– É uma maldição, esta é a única explicação – disse um jovem
observador. Seus óculos tinham uma grossa lente e seu corpo era escondido por
um jaleco branco desproporcional para a sua pequenez.
– Por favor, não caia em uma crença irracional – respondeu a
doutora. Estava de costas para o novo estagiário, suas mãos enrugadas estavam
escondidas dentro do seu jaleco para se proteger do frio do ar-condicionado e
olhava para as criaturas sem demonstrar feições. – O que tentamos fazer aqui é
o oposto.
Eles estavam separados dos outros por uma película
resistente de vidro. De um lado, os dois em meio às maquinas; do outro, algumas
criaturas em um ambiente simulando algum tipo de esgoto.
A diretora do projeto olhou para o menino e continuou:
– Eles se desenvolveram como bípedes, mas foram
condicionados a rastejar e o resultado é não poderem mais se reerguer por causa
de um atrofiamento da coluna vertebral. – Eles andavam de um lado para o outro,
não eram mais de dez enclausurados, alguns comiam alimentos podres, outros
brigavam por um canto da cela.
– Mas por que os deixam nessa condição? Olhe pra eles! – o estagiário
apontou para o vidro. – Por que dão lixo para eles comerem? – Estava quase
gritando. Ao notar o olhar de reprovação de sua superior, mudou o tom de voz, abaixou
os olhos e cochichou: – Não faz sentido.
– Estou aqui há algumas décadas, meu rapaz – disse a mulher,
ríspida. – Você acha que é o primeiro a pensar nisso? Acha que eu não penso
neles nos meus sonhos? Num futuro onde possam recuperar sua humanidade? – Ficou
em silêncio um momento e voltou a olhar através do vidro. – Eles não sobrevivem
em outras condições. Foram condicionados a isso e agora falecem em condições adversas.
O estagiário ficou em silêncio. Olhou a sua volta, estava
cercado de máquinas e se perguntava se aquilo era o que queria para a sua vida.
Por que se importar com eles? Poderia
ter uma carreira brilhante em outra área de pesquisas, não precisava tentar
recuperar uma raça quase extinta, pensava consigo.
Olhava para uma das criaturas, era fácil notar sua feminilidade
animal, pois eles não trajavam roupas, sendo a sua sujeira a única roupagem.
Ela – ou aquilo? – segurava um pedaço de madeira inútil e não deixava os outros
se aproximarem do seu objeto precioso, era devoção irracional ao nada.

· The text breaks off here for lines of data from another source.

Lemma saved_stays p0 loaded es w w' :
  Good p0 loaded false w → saved (comp w) → steps w es = Some w' → saved (comp w').
Proof.
  apply (steps_invariant p0 loaded false saved).
  - unfold saved. intros c c' E. destruct (sync_value_rows _ _ E) as (-> & -> & _). done.
  - done.
  - intros c index v _. unfold saved.
    pose proof (onRowInput_rows index v c) as [= _ _ Er _]. rewrite Er.
    unfold onRowInput. destruct (displayMode c); [done|].
    set (c1 := set_errorMsg _ _).
    assert (value (clearDebounce c1) = value c) as Ev
      by (unfold clearDebounce; by destruct (debounceTimer c1)).
    by destruct (_ <? _); cbn; rewrite Ev.
  - intros c index p c' [_ Hd _ _ _ _] _. unfold onPick. rewrite Hd.
    destruct (set_approver _ _ _) as [rs|]; [|done]. cbn [mbind option_bind].
    intros [= <-]. unfold saved. cbn [value rows set_activeRowIndex set_suggestions].
    by apply saved_saveValue.
  - intros c index c' [_ Hd _ _ _ _] _. unfold clearRow. rewrite Hd.
    destruct (set_approver _ _ _) as [rs|]; [|done]. cbn [mbind option_bind].
    intros [= <-]. by apply saved_saveValue.
  - intros c [_ Hd _ _ _ _] Hs. unfold addRow. rewrite Hd.
    destruct (_ <=? _); [done|]. by apply saved_saveValue.
  - intros c index [_ Hd _ _ _ _] _. unfold removeRow. rewrite Hd.
    apply value_ensureMinRows. by rewrite displayMode_saveValue.
  - intros c index c' [_ Hd _ _ _ _] Hs. unfold moveUp. rewrite Hd.
    destruct (index =? 0); [by intros [= <-]|].
    destruct (swap_rows _ _ _) as [c1|] eqn:E; [|done]. intros [= <-].
    apply saved_saveValue. cbn. unfold swap_rows in E.
    destruct (rows c !! _); [|done]. destruct (rows c !! _); [|done].
    by injection E as <-.
  - intros c index c' [_ Hd _ _ _ _] Hs. unfold moveDown. rewrite Hd.
    destruct (_ <=? _); [by intros [= <-]|].
    destruct (swap_rows _ _ _) as [c1|] eqn:E; [|done]. intros [= <-].
    apply saved_saveValue. cbn. unfold swap_rows in E.
    destruct (rows c !! _); [|done]. destruct (rows c !! _); [|done].
    by injection E as <-.
  - done.
Qed.

Lemma loadStart_editable pv c :
  displayMode c = false →
  loadStart pv c
  = set_suggestions ∅ (set_selections ∅ (set_terms ∅
      (ensureMinRows (renumberOrders (set_rows (parsedRows pv) c))))).
Proof. intros Hd. unfold loadStart. cbn [displayMode renumberOrders set_rows]. by rewrite Hd. Qed.

Lemma loadStart_display pv c :
  displayMode c = true →
  loadStart pv c
  = set_suggestions ∅ (set_selections ∅ (set_terms ∅
      (renumberOrders (set_rows (parsedRows pv) c)))).
Proof. intros Hd. unfold loadStart. cbn [displayMode renumberOrders set_rows]. by rewrite Hd. Qed.

Lemma saved_loadStart pv c :
  displayMode c = false → saved (loadStart pv c).
Proof.
  intros Hd. rewrite loadStart_editable by done. unfold saved.
  cbn [value rows set_suggestions set_selections set_terms].
  by apply value_ensureMinRows.
Qed.

Lemma saved_boot p h v detected pv :
  mode p detected = false → saved (comp (boot p h v detected pv)).
Proof.
  intros Hm. destruct (sync_value_rows _ _ (boot_comp p h v detected pv)) as (Ev & Er & _).
  unfold saved. rewrite Ev, Er. apply saved_loadStart. exact Hm.
Qed.

(** X13. In every state an element connected in editable mode reaches, the
    element is still editable and its [value] is the compact JSON of its
    current rows. *)
Theorem value_tracks_rows p h v detected pv es w :
  reaches p h v detected pv es w →
  mode p detected = false →
  displayMode (comp w) = false ∧ value (comp w) = stringify (rows (comp w)).
Proof.
  intros H Hm. pose proof (boot_Good p h v detected pv) as Hg. rewrite Hm in Hg.
  split.
  - apply reaches_Good in H as [[_ Hd _ _ _ _] _]. congruence.
  - eapply saved_stays; [exact Hg|by apply saved_boot|exact H].
Qed.

Lemma value_tracks_rows_witness :
  ∃ w, reaches defaults plain_host "[]" false (RowArray [mkRow 7 EmptyString])
         [Add; Pick 1 alice; MoveUp 1] w
       ∧ value (comp w) = stringify [mkRow 1 "alice@x.com"; mkRow 2 EmptyString].
Proof.
  eexists. split; [vm_compute; reflexivity|].
  refine (proj2 (value_tracks_rows defaults plain_host "[]" false
            (RowArray [mkRow 7 EmptyString]) [Add; Pick 1 alice; MoveUp 1] _ _ _)).
  - vm_compute; reflexivity.
  - reflexivity.
Defined.

(** *** What the form is told *)

Lemma last_default_cons (v0 a : string) vs :
  default v0 (last (a :: vs)) = default a (last vs).
Proof. rewrite last_cons. by destruct (last vs). Qed.

Lemma changing_snoc vs : ∀ v0 x,
  changing v0 vs → default v0 (last vs) ≠ x → changing v0 (vs ++ [x]).
Proof.
  induction vs as [|a vs IH]; intros v0 x; simpl.
  - auto.
  - intros [H1 H2] H3. split; [done|]. apply IH; [done|].
    by rewrite <- (last_default_cons v0).
Qed.

Lemma history_quiet v0 c c' vs :
  value c' = value c → emitted c' = emitted c →
  history_of v0 c vs → history_of v0 c' vs.
Proof. unfold history_of, notifications. by intros -> ->. Qed.

Lemma history_saveValue v0 c :
  (∃ vs, history_of v0 c vs) → ∃ vs, history_of v0 (saveValue c) vs.
Proof.
  intros (vs & Hn & Hv & Hc).
  destruct (displayMode c) eqn:Hd.
  { exists vs. unfold saveValue. by rewrite Hd. }
  pose proof (notifications_saveValue c) as En. rewrite Hd in En.
  pose proof (value_saveValue c Hd) as Ev.
  destruct (String.eqb_spec (value c) (stringify (rows c))) as [E|E].
  - exists vs. rewrite app_nil_r in En. split; [congruence|]. split; [congruence|done].
  - exists (vs ++ [stringify (rows c)]). split; [|split].
    + rewrite En, Hn, flat_map_app. reflexivity.
    + by rewrite Ev, last_snoc.
    + apply changing_snoc; [done|]. by rewrite <- Hv.
Qed.

Lemma history_save_quiet v0 c x :
  value x = value c → emitted x = emitted c →
  (∃ vs, history_of v0 c vs) → ∃ vs, history_of v0 (saveValue x) vs.
Proof.
  intros Ev Ee (vs & H). apply history_saveValue. exists vs. by apply (history_quiet v0 c).
Qed.

Lemma history_ensureMinRows v0 c :
  (∃ vs, history_of v0 c vs) → ∃ vs, history_of v0 (ensureMinRows c) vs.
Proof.
  intros H. unfold ensureMinRows. destruct (displayMode c); [done|].
  by apply (history_save_quiet v0 c).
Qed.

Lemma onRowInput_quiet index v c :
  value (onRowInput index v c) = value c ∧ emitted (onRowInput index v c) = emitted c.
Proof.
  unfold onRowInput. destruct (displayMode c); [done|].
  set (c1 := set_errorMsg _ _).
  assert (value (clearDebounce c1) = value c ∧ emitted (clearDebounce c1) = emitted c)
    as [Ev Ee] by (unfold clearDebounce; by destruct (debounceTimer c1)).
  by destruct (_ <? _); cbn; rewrite Ev, Ee.
Qed.

Lemma swap_rows_quiet i j c c1 :
  swap_rows i j c = Some c1 →
  value (renumberOrders c1) = value c ∧ emitted (renumberOrders c1) = emitted c.
Proof.
  unfold swap_rows. destruct (rows c !! i); [|done]. destruct (rows c !! j); [|done].
  by intros [= <-].
Qed.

– Eu sei o que está pensando – disse por fim a doutora. – “Por
que não deixamos eles se extinguirem de uma vez?” é o pensamento comum no
primeiro dia... Embora muitos deles tentaram nos aniquilar, cometemos uma
justiça que marcou sua história de desenvolvimento... – Existiam tantas coisas
por debaixo daquilo: a descoberta da anomalia, a tentativa de extermínio preventivo,
a guerra, a resignação dos derrotados. Como ela poderia verbalizar a injustiça?

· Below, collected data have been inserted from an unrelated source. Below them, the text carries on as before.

(** * crawl.cpp: the fetch-and-discover engine, embedded in Rocq

    The development follows [src/crawl.cpp]:

    - [CString]: the libc string functions the crawler calls
      ([strlen], [strncmp], [strstr]);
    - [libxml2]: the HTML and URI collaborator, an interface (the crawler
      treats it as a capability), with the public [xmlURI] structure;
    - [NGraph]: the topology graph [network];
    - [Curl]: the multi handle, as the multiset of attached easy handles,
      and the completion messages [curl_multi_info_read] returns;
    - [follow_links], [is_html] and the completion branch of [main], then
      the run loop over the rounds the transport delivers;
    - [Sample] and [Runs]: a small concrete environment and the runs the
      statements are evaluated on;
    - [writer], the command line ([has_flag], [Stoi], [parse_args]) and the
      end of [main] ([summarize], [exit_status]).

    Integers: [int] and [long] values are [Z], [size_t] values are [N].
    Signed overflow is undefined in C++, so the counters [pending] and
    [complete] are followed on the runs where they stay in the range of
    [int]; the one narrowing conversion of the source, [(int)res_status],
    is written out as [int_of_long]. *)

From Stdlib Require Import ZArith NArith Ascii String List Lia.
From stdpp Require Import base option gmap strings list.

#[local] Set Warnings "-clear-no-such-hyp".

Local Open Scope string_scope.
Local Open Scope list_scope.

(** ** libc strings *)

Module CString.

(** A C string holds no NUL before its end. *)
Fixpoint no_nul (s : string) : bool :=
  match s with
  | EmptyString => true
  | String c r => negb (Ascii.eqb c Ascii.zero) && no_nul r
  end.

(** The value of a character as [unsigned char]. *)
Definition uchar (c : ascii) : Z := Z.of_N (N_of_ascii c).

Definition strlen (s : string) : N := N.of_nat (String.length s).

(** [strncmp s1 s2 n]: at most [n] characters are compared; the end of a
    string reads as the terminating NUL. *)
Fixpoint strncmp (s1 s2 : string) (n : nat) : Z :=
  match n with
  | O => 0
  | S n' =>
      match s1, s2 with
      | EmptyString, EmptyString => 0
      | EmptyString, String c2 _ => (0 - uchar c2)%Z
      | String c1 _, EmptyString => (uchar c1 - 0)%Z
      | String c1 r1, String c2 r2 =>
          if Ascii.eqb c1 c2 then strncmp r1 r2 n'
          else (uchar c1 - uchar c2)%Z
      end
  end.

(** [strstr haystack needle]: the suffix of [haystack] that starts at the
    first occurrence of [needle], [None] for the null pointer. *)
Fixpoint strstr (haystack needle : string) : option string :=
  if String.prefix needle haystack then Some haystack
  else match haystack with
       | EmptyString => None
       | String _ r => strstr r needle
       end.

End CString.

Import CString.

(** ** libxml2 *)

(** [struct _xmlURI] of [libxml/uri.h]; a null [char *] is [None]. *)
Record xmlURI : Type := mk_xmlURI {
  scheme : option string;
  opaque : option string;
  authority : option string;
  server : option string;
  user : option string;
  port : Z;
  path : option string;
  query : option string;
  fragment : option string;
  cleanup : Z;
  query_raw : option string
}.

(** [uri->fragment = f] *)
Definition set_fragment (uri : xmlURI) (f : option string) : xmlURI :=
  {| scheme := scheme uri; opaque := opaque uri; authority := authority uri;
     server := server uri; user := user uri; port := port uri;
     path := path uri; query := query uri; fragment := f;
     cleanup := cleanup uri; query_raw := query_raw uri |}.

(** What [follow_links] asks of libxml2.  [href_nodes mem url] stands for
    [htmlReadMemory] on the body, the XPath query [//a/@href] and
    [xmlNodeListGetString] on each node of the node set, in document order:
    [None] when the document or the XPath result is null, a null string as
    [None] inside the list.  [xmlParseURIReference] writes into the [xmlURI]
    it is given, so it takes the old structure and gives the new one. *)
Class libxml2 : Type := {
  href_nodes : string -> string -> option (list (option string));
  xmlBuildURI : option string -> string -> option string;
  xmlCreateURI : xmlURI;
  xmlParseURIReference : xmlURI -> option string -> xmlURI;
  xmlSaveUri : xmlURI -> option string
}.

(** ** The topology graph *)

Module NGraph.

(** Modelled from the spec: [ngraph.hpp] ([NGraph::tGraph<string>]) is not
    among the sources.  The spec's data model has the graph as a mapping from
    a URL to its set of outbound URLs, with membership of a node ([find]) and
    [insert_edge], which creates missing end points. *)
Abbreviation tGraph := (gmap string (gset string)).

Definition find (g : tGraph) (v : string) : option (gset string) := g !! v.

Definition insert_vertex (g : tGraph) (v : string) : tGraph :=
  match g !! v with
  | Some _ => g
  | None => <[v := ∅]> g
  end.

Definition out_neighbors (g : tGraph) (v : string) : gset string :=
  default ∅ (g !! v).

Definition insert_edge (g : tGraph) (a b : string) : tGraph :=
  let g := insert_vertex (insert_vertex g a) b in
  <[a := {[ b ]} ∪ out_neighbors g a]> g.

Definition num_nodes (g : tGraph) : nat := size g.

End NGraph.

Import NGraph.

(** ** libcurl *)

Module Curl.

(** An easy handle is known by the URL [make_handle] was given. *)
Definition CURL : Type := string.

(** The multi handle: the easy handles attached to it, and the log of
    every [curl_multi_add_handle] call, oldest first.  Nothing reads the
    log; it is what "scheduled" means in the statements below. *)
Record CURLM : Type := mk_CURLM {
  handles : list CURL;
  added : list CURL
}.

Definition curl_multi_init : CURLM := {| handles := []; added := [] |}.

Definition curl_multi_add_handle (mh : CURLM) (h : CURL) : CURLM :=
  {| handles := handles mh ++ [h]; added := added mh ++ [h] |}.

Fixpoint remove_first (h : CURL) (l : list CURL) : list CURL :=
  match l with
  | [] => []
  | x :: r => if String.eqb x h then r else x :: remove_first h r
  end.

Definition curl_multi_remove_handle (mh : CURLM) (h : CURL) : CURLM :=
  {| handles := remove_first h (handles mh); added := added mh |}.

Inductive CURLMSG : Type := CURLMSG_NONE | CURLMSG_DONE.

Definition CURLE_OK : Z := 0.

(** A message of [curl_multi_info_read], with what [curl_easy_getinfo]
    reports for its handle when the message is read. *)
Record CURLMsg : Type := mk_CURLMsg {
  msg : CURLMSG;
  easy_handle : CURL;
  result : Z;                      (* m->data.result *)
  private_mem : string;            (* CURLINFO_PRIVATE: the body buffer *)
  effective_url : string;          (* CURLINFO_EFFECTIVE_URL *)
  response_code : Z;               (* CURLINFO_RESPONSE_CODE, a long *)
  content_type : option string     (* CURLINFO_CONTENT_TYPE, may be null *)
}.

End Curl.

Import Curl.

(** ** Parameters and flags (lines 46-57) *)

Record params : Type := mk_params {
  max_con : Z;
  max_total : Z;
  max_requests : Z;
  max_link_per_page : N;
  follow_relative_links : Z;
  start_url : string
}.

Definition default_params (seed : string) : params :=
  {| max_con := 200; max_total := 20000; max_requests := 500;
     max_link_per_page := 20; follow_relative_links := 1;
     start_url := seed |}.

Definition make_handle (url : string) : CURL := url.

(** [(int)res_status] *)
Definition int_of_long (z : Z) : Z :=
  ((z + 2147483648) mod 4294967296 - 2147483648)%Z.

(** ** follow_links (lines 111-173) *)

Section FollowLinks.

Context `{libxml2}.
Variable p : params.
Variable url : string.

(** Lines 143-152: the href is resolved against [url], parsed into [uri],
    the fragment is cleared and the URI is saved again. *)
Definition resolve (href : option string) : option string :=
  if (follow_relative_links p =? 0)%Z then href else xmlBuildURI href url.

Definition next_link (uri : xmlURI) (href : option string)
  : xmlURI * option string :=
  let href := resolve href in
  let uri := xmlParseURIReference uri href in
  let uri := set_fragment uri None in
  (uri, xmlSaveUri uri).

(** Line 155 *)
Definition is_http (link : string) : bool :=
  (strncmp link "http://" 7 =? 0)%Z || (strncmp link "https://" 8 =? 0)%Z.

(** The [for] loop of lines 140-169 from node [i] on: [nodes] are the
    hrefs still to visit, [count] is a [size_t] that counts list elements. *)
Fixpoint follow_links_loop (nodes : list (option string)) (uri : xmlURI)
    (count : N) (network : tGraph) (mh : CURLM) : tGraph * CURLM * N :=
  match nodes with
  | [] => (network, mh, count)
  | href :: rest =>
      let '(uri, link) := next_link uri href in
      match link with
      | None => follow_links_loop rest uri count network mh
      | Some link =>
          if (strlen link <? 20)%N
          then follow_links_loop rest uri count network mh
          else if is_http link then
            match NGraph.find network link with
            | Some _ =>
                follow_links_loop rest uri count
                  (insert_edge network url link) mh
            | None =>
                let network := insert_edge network url link in
                let mh := curl_multi_add_handle mh (make_handle link) in
                if (count =? max_link_per_page p)%N
                then (network, mh, N.succ count)
                else follow_links_loop rest uri (N.succ count) network mh
            end
          else follow_links_loop rest uri count network mh
      end
  end.

Definition follow_links (network : tGraph) (mh : CURLM) (mem : string)
  : tGraph * CURLM * N :=
  if negb (strncmp url (start_url p) (String.length (start_url p)) =? 0)%Z
  then (network, mh, 0%N)
  else
    match href_nodes mem url with
    | None => (network, mh, 0%N)
    | Some [] => (network, mh, 0%N)
    | Some nodes => follow_links_loop nodes xmlCreateURI 0%N network mh
    end.

End FollowLinks.

(** ** is_html (lines 175-177) *)

Definition is_html (ctype : option string) : bool :=
  match ctype with
  | None => false
  | Some c =>
      (10 <? strlen c)%N &&
      match strstr c "text/html" with Some _ => true | None => false end
  end.

(** ** The run loop of main (lines 266-319) *)

Record state : Type := mk_state {
  network : tGraph;
  multi_handle : CURLM;
  pending : Z;
  complete : Z;
  broken_links : list (Z * string);
  still_running : Z
}.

– Acredito que nem todos eles sejam corrompidos e esta crença é o combustível
para esse projeto.
– E o que faz a senhora acreditar nisso? Eles vivem na podridão
e nós somos superiores a isso. – respondeu o jovem olhando para a mulher e logo
voltando a olhar para eles, não conseguia acreditar em alguma recuperação para
aquilo.
– Superiores? Ora, eles vivem na podridão porque os obrigamos
a isso! – criticou, com raiva. – Eles também são humanos como nós! Se você que
acabou de sair da academia acha isso uma maldição, então me diga: maldição para
quem? Para eles que vivem sem ter com o que viver ou nós que fomos sua ruína?
A sala ficou silenciosa. Por sorte, o vidro era a prova de
som, o que aliviava a tortura do estagiário. Ele não voltaria no dia seguinte,
pediria a transferência para outra área de pesquisa e a doutora sabia disso.